* **EXERCISE INSTRUCTIONS**
Look for "intros Hs Hbad." in the listing below, then copy exactly the line it appears in and all lines after it to the end, and nothing more.

* **INFORMATION PROVIDED**
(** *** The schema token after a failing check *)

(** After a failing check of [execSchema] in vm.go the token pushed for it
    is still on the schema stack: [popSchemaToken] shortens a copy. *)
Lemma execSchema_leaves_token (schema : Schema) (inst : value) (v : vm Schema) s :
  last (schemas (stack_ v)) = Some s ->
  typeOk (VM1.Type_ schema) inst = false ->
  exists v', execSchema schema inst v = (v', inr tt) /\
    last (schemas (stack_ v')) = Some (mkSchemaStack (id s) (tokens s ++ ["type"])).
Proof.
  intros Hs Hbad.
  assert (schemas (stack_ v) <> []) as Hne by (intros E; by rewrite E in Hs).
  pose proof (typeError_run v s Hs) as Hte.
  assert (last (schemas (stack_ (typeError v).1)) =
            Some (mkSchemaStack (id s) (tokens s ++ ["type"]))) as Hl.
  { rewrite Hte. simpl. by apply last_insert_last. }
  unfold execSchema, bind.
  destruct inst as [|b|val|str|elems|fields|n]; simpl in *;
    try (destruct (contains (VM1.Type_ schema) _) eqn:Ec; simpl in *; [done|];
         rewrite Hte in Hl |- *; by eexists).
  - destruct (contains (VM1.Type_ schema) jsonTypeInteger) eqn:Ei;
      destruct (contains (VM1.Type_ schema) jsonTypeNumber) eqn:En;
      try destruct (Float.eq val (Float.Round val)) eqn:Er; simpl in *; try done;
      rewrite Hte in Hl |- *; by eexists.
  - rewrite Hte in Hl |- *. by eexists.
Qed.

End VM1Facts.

* **EXERCISE SOLUTION**
  intros Hs Hbad.
  assert (schemas (stack_ v) <> []) as Hne by (intros E; by rewrite E in Hs).
  pose proof (typeError_run v s Hs) as Hte.
  assert (last (schemas (stack_ (typeError v).1)) =
            Some (mkSchemaStack (id s) (tokens s ++ ["type"]))) as Hl.
  { rewrite Hte. simpl. by apply last_insert_last. }
  unfold execSchema, bind.
  destruct inst as [|b|val|str|elems|fields|n]; simpl in *;
    try (destruct (contains (VM1.Type_ schema) _) eqn:Ec; simpl in *; [done|];
         rewrite Hte in Hl |- *; by eexists).
  - destruct (contains (VM1.Type_ schema) jsonTypeInteger) eqn:Ei;
      destruct (contains (VM1.Type_ schema) jsonTypeNumber) eqn:En;
      try destruct (Float.eq val (Float.Round val)) eqn:Er; simpl in *; try done;
      rewrite Hte in Hl |- *; by eexists.
  - rewrite Hte in Hl |- *. by eexists.
Qed.

End VM1Facts.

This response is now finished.